When you read the documentation for a library that uses promises, one of the first sentences will likely say ‘this is a promise-based library’. There are some APIs that still use callbacks rather than promises (the geolocation API, for example). You’ll want to read the documentation closely to see if the library expects you to use a promise or callback. So for once, we don’t really have to be in charge of making a decision here – we can let the tools and technologies we’re using dictate whether or not we should be using promises.

Explore

With a partner, use prior knowledge/educated guesses to discuss what you see happening at each line of this function. Also jot down any questions that arise from look at this.

const fetchDiscussions = () => {
  fetch('/api/vi/discussions')
  .then((response) => response.json())
  .then((rawDiscussions) => cleanDiscussions(rawDiscussions))
  .catch((error) => console.error({ error }));
}

A Typical Fetch Request

const postDiscussions = () => {
  fetch('/api/vi/discussions', {
    method: 'POST',
    headers: { 'Content-Type': 'application/json' },
    body: JSON.stringify({
      discussionName: 'Foo',
      totalPoints: 100,
    });
  });
}

What differences do you notice between a GET and POST?

fetch() takes TWO arguments:

  • URL or API endpoint (always)
  • object of configuration settings for the request. This may contain what kind of request we’re making and any data we might need to pass along with it (optional)

Promises

3 states of Promises:

  • Pending
  • Resolved/Fulfilled (with a return value from your async operation)
  • Rejected (with an error message from your async operation)

Every fetch request we make will return a Promise object that contains our response data. This allows us to easily react to the type of response we get once it’s available.

Handling the response of a fetch request might look something like this:

fetch('/api/v1/discussions', {
  method: 'POST',
  headers: { 'Content-Type': 'application/json' },
  body: JSON.stringify({
    discussionName: 'Foo',
    totalPoints: 100,
  })
})
.then(response => response.json())
.then(discussions => renderDiscussions(discussions))
.catch((error) => console.error({ error }))

While we wait for the server to return our response, the rest of our application can continue executing other code in the meantime. Once the response object is available, our first .then() block will fire. The response object returns a lot of extra information that we don’t necessarily need. All we want in this scenario is a JSON object of our discussions data which we can get by calling response.json().

Converting the body to a JSON data structure with response.json() actually returns another Promise. (Converting the data to a particular type can take significant time, which is why we have this additional Promise step before we can begin working with out data.) Because we’re getting another Promise object back, we can simply chain another .then() block where we actually receive our project data. We can then render it to the DOM with our imaginary renderDiscussions() function.
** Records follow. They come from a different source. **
(* ===== verification/Float.v ===== *)
(** * f64 as the code uses it

    IEEE-754 binary64 through the Standard Library's executable [SpecFloat]:
    arithmetic with rounding to nearest, the comparisons, [f64::max], the
    conversion from an unsigned integer, and the saturating [as] casts. *)

From Stdlib Require Export SpecFloat.
From S2P Require Import Prelude.

Abbreviation f64 := spec_float.

Definition f64_prec : Z := 53.
Definition f64_emax : Z := 1024.

Definition fadd (x y : f64) : f64 := SFadd f64_prec f64_emax x y.
Definition fsub (x y : f64) : f64 := SFsub f64_prec f64_emax x y.
Definition fmul (x y : f64) : f64 := SFmul f64_prec f64_emax x y.
Definition fdiv (x y : f64) : f64 := SFdiv f64_prec f64_emax x y.
Definition fopp (x : f64) : f64 := SFopp x.
Definition fltb (x y : f64) : bool := SFltb x y.

(** [n as f64] for an unsigned [n]. *)
Definition f64_of (n : Z) : f64 := binary_normalize f64_prec f64_emax n 0 false.

Definition f0 : f64 := S754_zero false.
Definition f1 : f64 := f64_of 1.

(** [f64::max]: a NaN loses. *)
Definition fmax (x y : f64) : f64 :=
  match x, y with
  | S754_nan, _ => y
  | _, S754_nan => x
  | _, _ => if fltb x y then y else x
  end.

(** [v as uW]: towards zero, NaN is 0, out of range saturates. *)
Definition as_unsigned (w : Z) (v : f64) : Z :=
  match v with
  | S754_nan | S754_zero _ => 0
  | S754_infinity s => if s then 0 else 2 ^ w - 1
  | S754_finite s m e => if s then 0 else Z.min (Z.shiftl (Z.pos m) e) (2 ^ w - 1)
  end.

(** [v.fract() != 0.0]. *)
Definition has_fract (v : f64) : bool :=
  match v with
  | S754_nan | S754_infinity _ => true
  | S754_zero _ => false
  | S754_finite _ m e => negb (Z.shiftl (Z.shiftl (Z.pos m) e) (- e) =? Z.pos m)
  end.

(** [v] is exactly the integer [z]. *)
Definition is_int (v : f64) (z : Z) : Prop :=
  match v with
  | S754_zero _ => z = 0
  | S754_finite s m e => (if s then - z else z) * 2 ^ Z.max 0 (- e) = Z.pos m * 2 ^ Z.max 0 e
  | _ => False
  end.

Lemma as_unsigned_range w v : 0 <= w -> 0 <= as_unsigned w v < 2 ^ w.
Proof.
  intros Hw. pose proof (Z.pow_pos_nonneg 2 w ltac:(lia) Hw).
  destruct v as [s|s| |s m e]; cbn [as_unsigned]; [lia|destruct s; lia|lia|]. destruct s; [lia|].
  assert (0 <= Z.shiftl (Z.pos m) e) by (apply Z.shiftl_nonneg; lia). lia.
Qed.

(** The integer part of a scaled number. *)
Lemma shiftl_int m e z : z * 2 ^ Z.max 0 (- e) = Z.pos m * 2 ^ Z.max 0 e -> Z.shiftl (Z.pos m) e = z.
Proof.
  intros Hz. destruct (Z.le_gt_cases 0 e) as [He|He].
  - rewrite Z.shiftl_mul_pow2 by done. rewrite Z.max_l, Z.max_r in Hz by lia. lia.
  - rewrite Z.max_r, Z.max_l in Hz by lia. rewrite <-(Z.opp_involutive e), Z.shiftl_opp_r, Z.shiftr_div_pow2 by lia.
    change (2 ^ 0) with 1 in Hz. rewrite Z.mul_1_r in Hz. rewrite <-Hz. apply Z.div_mul. apply Z.pow_nonzero; lia.
Qed.

(** An integer in range goes through a cast unchanged. *)
Lemma as_unsigned_exact w v z : 0 <= z < 2 ^ w -> is_int v z -> as_unsigned w v = z.
Proof.
  intros Hz Hv. destruct v as [s|s| |s m e]; cbn [as_unsigned is_int] in *; [lia|done|done|]. destruct s.
  - assert (0 < Z.pos m * 2 ^ Z.max 0 e) by (apply Z.mul_pos_pos; [lia|apply Z.pow_pos_nonneg; lia]).
    assert (0 < 2 ^ Z.max 0 (- e)) by (apply Z.pow_pos_nonneg; lia). nia.
  - rewrite (shiftl_int m e z Hv). lia.
Qed.

(** A number without fraction is an integer. *)
Lemma no_fract_int v : has_fract v = false -> exists z, is_int v z.
Proof.
  destruct v as [s|s| |s m e]; cbn [has_fract is_int]; try done; [by exists 0|]. intros Hf. bool_facts.
  assert (Hi : Z.shiftl (Z.pos m) e * 2 ^ Z.max 0 (- e) = Z.pos m * 2 ^ Z.max 0 e).
  { destruct (Z.le_gt_cases 0 e) as [He|He].
    - rewrite (Z.max_l 0 (- e)), (Z.max_r 0 e), Z.shiftl_mul_pow2 by lia. lia.
    - rewrite (Z.max_r 0 (- e)), (Z.max_l 0 e) by lia. rewrite (Z.shiftl_mul_pow2 _ (- e)) in Hf by lia. lia. }
  exists (if s then - Z.shiftl (Z.pos m) e else Z.shiftl (Z.pos m) e). destruct s; [|done]. by rewrite Z.opp_involutive.
Qed.

(** The sampler starts at zero and stays there without traffic. *)
Lemma fmul_zero_finite x : match x with S754_zero _ | S754_finite _ _ _ => True | _ => False end ->
  fadd f0 (fmul x (fsub f0 f0)) = f0.
Proof. by destruct x as [[]| | |[] ? ?]. Qed.

(** ** Order *)

(** The values a float can have: the mantissa is normalised. *)
Definition f64_ok (v : f64) : Prop := valid_binary f64_prec f64_emax v = true.

Lemma digits2_bound m : Z.pos m < 2 ^ Z.pos (digits2_pos m).
Proof.
  induction m as [m IH|m IH|]; cbn [digits2_pos]; [..|done].
  all: rewrite Pos2Z.inj_succ, Z.pow_succ_r by lia; lia.
Qed.

Lemma mantissa_bound s m e : f64_ok (S754_finite s m e) -> Z.pos m < 2 ^ 53.
Proof.
  unfold f64_ok. cbn. unfold bounded, canonical_mantissa. intros [Hc _]%andb_prop. apply Z.eqb_eq in Hc. unfold fexp, f64_prec in Hc.
  pose proof (digits2_bound m). apply Z.lt_le_trans with (2 ^ Z.pos (digits2_pos m)); [done|]. apply Z.pow_le_mono_r; lia.
Qed.

(** A number that is not below zero and an integer is a natural number. *)
Lemma not_negative v z : fltb v f0 = false -> is_int v z -> 0 <= z.
Proof.
  destruct v as [s|s| |s m e]; cbn; try done; [lia|]. destruct s; [done|]. intros _ Hz.
  assert (0 < Z.pos m * 2 ^ Z.max 0 e) by (apply Z.mul_pos_pos; [lia|apply Z.pow_pos_nonneg; lia]).
  assert (0 < 2 ^ Z.max 0 (- e)) by (apply Z.pow_pos_nonneg; lia). nia.
Qed.

(** An integer that is not above 65535 as a float is not above it. *)
Lemma not_above_u16 v z : f64_ok v -> fltb (f64_of 65535) v = false -> is_int v z -> z <= 65535.
Proof.
  intros Hok Hl Hz. destruct v as [s|s| |s m e]; cbn [is_int] in Hz; [lia|done|done|].
  pose proof (mantissa_bound _ _ _ Hok) as Hm. pose proof (Z.pow_pos_nonneg 2 (Z.max 0 e) ltac:(lia) ltac:(lia)) as Hp.
  pose proof (Z.pow_pos_nonneg 2 (Z.max 0 (- e)) ltac:(lia) ltac:(lia)) as Hq.
  destruct s; [nia|]. change (f64_of 65535) with (S754_finite false 9007061815787520 (-37)) in Hl. unfold fltb, SFltb in Hl. cbn [SFcompare] in Hl.
  destruct (Z.compare_spec (-37) e) as [<-|Hlt|Hgt]; [|done|].
  - assert (Hle : Z.pos m <= 9007061815787520).
    { change (Pos.compare_cont Eq 9007061815787520 m) with (Z.compare 9007061815787520 (Z.pos m)) in Hl.
      apply Z.le_ngt. intros Hlt%Z.compare_lt_iff. by rewrite Hlt in Hl. }
    clear Hok Hl Hm Hp Hq. replace (2 ^ Z.max 0 (- -37)) with 137438953472 in Hz by reflexivity.
    replace (2 ^ Z.max 0 (-37)) with 1 in Hz by reflexivity. lia.
  - rewrite (Z.max_l 0 e) in Hz by lia. assert (2 ^ 38 <= 2 ^ Z.max 0 (- e)) by (apply Z.pow_le_mono_r; lia).
    change (2 ^ 0) with 1 in Hz. change (2 ^ 38) with 274877906944 in *. change (2 ^ 53) with (274877906944 * 32768) in Hm. nia.
Qed.

(** ** The interchange format: [f64::to_le_bytes], [f64::from_le_bytes] *)

Definition sign_bit (s : bool) : Z := if s then 2 ^ 63 else 0.

(** [f64::to_bits]; of a NaN, the bits of [f64::NAN]. *)
Definition f64_to_bits (v : f64) : Z :=
  match v with
  | S754_zero s => sign_bit s
  | S754_infinity s => sign_bit s + 2047 * 2 ^ 52
  | S754_nan => 2047 * 2 ^ 52 + 2 ^ 51
  | S754_finite s m e =>
      if Z.pos m <? 2 ^ 52 then sign_bit s + Z.pos m else sign_bit s + (e + 1075) * 2 ^ 52 + (Z.pos m - 2 ^ 52)
  end.

(** [f64::from_bits]. *)
Definition f64_of_bits (b : Z) : f64 :=
  let s := 2 ^ 63 <=? b in
  let ex := (b / 2 ^ 52) mod 2048 in
  let fr := b mod 2 ^ 52 in
  let finite m e := match m with Z.pos m => S754_finite s m e | _ => S754_zero s end in
  if ex =? 0 then finite fr (-1074)
  else if ex =? 2047 then (if fr =? 0 then S754_infinity s else S754_nan)
  else finite (fr + 2 ^ 52) (ex - 1075).

Lemma digits2_lower m : 2 ^ (Z.pos (digits2_pos m) - 1) <= Z.pos m.
Proof.
  induction m as [m IH|m IH|]; cbn [digits2_pos]; [..|done].
  all: rewrite Pos2Z.inj_succ, Z.sub_succ_l, Z.pow_succ_r by lia; lia.
Qed.

(** A finite float is normal, with 53 digits, or has the least exponent. *)
Lemma finite_shape s m e : f64_ok (S754_finite s m e) ->
  2 ^ 52 <= Z.pos m < 2 ^ 53 /\ -1074 <= e <= 971 \/ Z.pos m < 2 ^ 52 /\ e = -1074.
Proof.
  intros Hok. pose proof (mantissa_bound _ _ _ Hok) as Hm. unfold f64_ok in Hok. cbn [valid_binary] in Hok. unfold bounded, canonical_mantissa in Hok.
  apply andb_prop in Hok as [Hc He]. apply Z.eqb_eq in Hc. apply Z.leb_le in He. unfold fexp, SpecFloat.emin, f64_prec, f64_emax in Hc, He.
  pose proof (digits2_bound m) as Hd. pose proof (digits2_lower m) as Hl. destruct (Z.lt_ge_cases (Z.pos m) (2 ^ 52)) as [Hs|Hs]; [right|left].
  - assert (Z.pos (digits2_pos m) - 1 < 52) by (apply (Z.pow_lt_mono_r_iff 2); lia). lia.
  - assert (52 < Z.pos (digits2_pos m)) by (apply (Z.pow_lt_mono_r_iff 2); lia). lia.
Qed.

(** The bits of a float read back as the float. *)
Lemma f64_bits_roundtrip v : f64_ok v -> f64_of_bits (f64_to_bits v) = v /\ 0 <= f64_to_bits v < 2 ^ 64.
Proof.
  intros Hok. destruct v as [s|s| |s m e]; [by destruct s|by destruct s|done|].
  assert (Hgen : forall ex fr, 0 <= ex < 2047 -> 0 <= fr < 2 ^ 52 -> let b := sign_bit s + ex * 2 ^ 52 + fr in
    (2 ^ 63 <=? b) = s /\ (b / 2 ^ 52) mod 2048 = ex /\ b mod 2 ^ 52 = fr /\ 0 <= b < 2 ^ 64).
  { intros ex fr Hex Hfr b. assert (Hb : b = (ex + (if s then 2048 else 0)) * 2 ^ 52 + fr) by (unfold b, sign_bit; destruct s; lia).
    clearbody b. subst b. set (k := if s then 2048 else 0). split_and!.
    - destruct s; [apply Z.leb_le|apply Z.leb_gt]; unfold k; lia.
    - rewrite Z.div_add_l, Z.div_small, Z.add_0_r by lia. unfold k. destruct s; [|rewrite Z.add_0_r; apply Z.mod_small; lia].
      change 2048 with (1 * 2048) at 1. rewrite Z.mod_add, Z.mod_small; lia.
    - rewrite Z.add_comm, Z.mod_add by lia. apply Z.mod_small. lia.
    - unfold k. destruct s; lia.
    - unfold k. destruct s; lia. }
  destruct (finite_shape _ _ _ Hok) as [[Hm He]|[Hm ->]]; cbn [f64_to_bits].
  - rewrite (proj2 (Z.ltb_ge _ _)) by lia. destruct (Hgen (e + 1075) (Z.pos m - 2 ^ 52)) as (Es & Ee & Ef & Hr); [lia..|]. split; [|exact Hr].
    unfold f64_of_bits. rewrite Es, Ee, Ef. rewrite (proj2 (Z.eqb_neq _ 0)), (proj2 (Z.eqb_neq _ 2047)) by lia.
    rewrite Z.sub_add. f_equal. lia.
  - rewrite (proj2 (Z.ltb_lt _ _)) by lia. destruct (Hgen 0 (Z.pos m)) as (Es & Ee & Ef & Hr); [lia..|]. rewrite Z.mul_0_l, Z.add_0_r in *.
    split; [|exact Hr]. unfold f64_of_bits. by rewrite Es, Ee, Ef.
Qed.

(** ** Exact conversion *)

Lemma iter_xO m k : Z.pos (Pos.iter xO m k) = Z.pos m * 2 ^ Z.pos k /\ digits2_pos (Pos.iter xO m k) = (digits2_pos m + k)%positive.
Proof.
  induction k as [|k IH] using Pos.peano_ind; [cbn; lia|]. destruct IH as [H1 H2]. rewrite Pos.iter_succ. cbn [digits2_pos]. rewrite H2.
  split; [|lia]. rewrite Pos2Z.inj_succ, Z.pow_succ_r by lia. lia.
Qed.

(** An integer below 2^53 is converted exactly. *)
Lemma f64_of_exact n : 0 <= n < 2 ^ 53 -> f64_ok (f64_of n) /\ is_int (f64_of n) n.
Proof.
  intros Hn. destruct n as [|m|m]; [done| |lia]. set (d := Z.pos (digits2_pos m)). pose proof (digits2_lower m) as Hl. fold d in Hl.
  assert (Hd : d <= 53) by (assert (d - 1 < 53) by (apply (Z.pow_lt_mono_r_iff 2); lia); lia). clear Hl.
  assert (Hex : exists mz, f64_of (Z.pos m) = S754_finite false mz (d - 53) /\ Z.pos mz = Z.pos m * 2 ^ (53 - d) /\ Z.pos (digits2_pos mz) = 53).
  { assert (Haux : forall mz, Z.pos (digits2_pos mz) = 53 -> binary_round_aux 53 1024 false (Z.pos mz) (d - 53) loc_Exact = S754_finite false mz (d - 53)).
    { intros mz Hz. unfold binary_round_aux, shr_fexp. cbn [Zdigits2 shr_record_of_loc]. rewrite Hz.
      replace (fexp 53 1024 (53 + (d - 53)) - (d - 53)) with 0 by (unfold fexp, SpecFloat.emin; lia).
      cbn [shr shr_m loc_of_shr_record round_nearest_even Zdigits2 shr_r shr_s]. rewrite Hz.
      replace (fexp 53 1024 (53 + (d - 53)) - (d - 53)) with 0 by (unfold fexp, SpecFloat.emin; lia). cbn [shr shr_m].
      rewrite (proj2 (Z.leb_le _ _)) by lia. done. }
    unfold f64_of, binary_normalize, binary_round, f64_prec, f64_emax. fold d.
    replace (fexp 53 1024 (d + 0)) with (d - 53) by (unfold fexp, SpecFloat.emin, d; lia). unfold shl_align. rewrite Z.sub_0_r.
    destruct (d - 53) as [|k|k] eqn:Ek; [|lia|].
    - exists m. replace (53 - d) with 0 by lia. rewrite Haux by (fold d; lia). split_and!; [done|lia|fold d; lia].
    - destruct (iter_xO m k) as [Hv Hk]. exists (Pos.iter xO m k). rewrite Haux by (rewrite Hk; lia). split_and!; [done| |rewrite Hk; lia].
      rewrite Hv. f_equal. f_equal. lia. }
  destruct Hex as (mz & -> & Hz & Hdz). split.
  - unfold f64_ok, valid_binary, bounded, canonical_mantissa, f64_prec, f64_emax. rewrite Hdz. apply andb_true_intro.
    split; [apply Z.eqb_eq; unfold fexp, SpecFloat.emin; lia|apply Z.leb_le; lia].
  - cbn [is_int]. rewrite Z.max_r, Z.max_l by lia. rewrite Hz. replace (- (d - 53)) with (53 - d) by lia. change (2 ^ 0) with 1. lia.
Qed.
Notice how we are using another .then() statement. This is called Promise Chaining. We do this because each .then() results in a new Promise.

If for any reason the request failed, the .catch() block will be fired and we will log the error to the console.

Fetch

Error Checking

Check out the example below. Our second button makes an unsuccessful request with a 404 response so why does it seem to still succeed? Read more about error handling here.

See the Pen Fetch Error Handling by Katelyn Kasperowicz (@kat3kasper) on CodePen.

The promise returned from fetch() will only reject on network failure or if anything prevented the request from completing. This means it won’t reject on a response of 404 or 500 from the server but will return a status.ok status set to false.

To handle responses that do not return a successful status, we can create a response handler. If the response is ok we continue processing the data as we did above. If it is not we use Promise.reject to trigger our catch handler and pass it an error object with the status, statusCode and any addition json information we get from the server.

function handleResponse(response) {
  // Convert the readable stream to json
  return response.json()
    .then((json) => {
      if (!response.ok) {
        // if the response returns a status code outside of 200-299 throw an error
        const error = {
          status: response.status,
          statusText: response.statusText,
          json
        }
        return Promise.reject(error)
      }
      // if the response is ok return the json object
      return json
    })
}

fetch(`http://localhost:3000/api/v1/posts`)
  .then(handleResponse)
  .then((data) => {
    // Now data is in a format we are more used to i.e. {"posts": [{"title": "Fetch Refresher", "author": "Katelyn Kasperowicz"},..]}
  })
  .catch(error => {
    // When there is an error in the handleResponse function we can access the error object given to us by the Promise reject
  })

Organizing Fetch Requests

In the examples above, the success or failure of our fetch() requests are handled by anonymous functions. By changing these, we can start to organize and DRY up our code.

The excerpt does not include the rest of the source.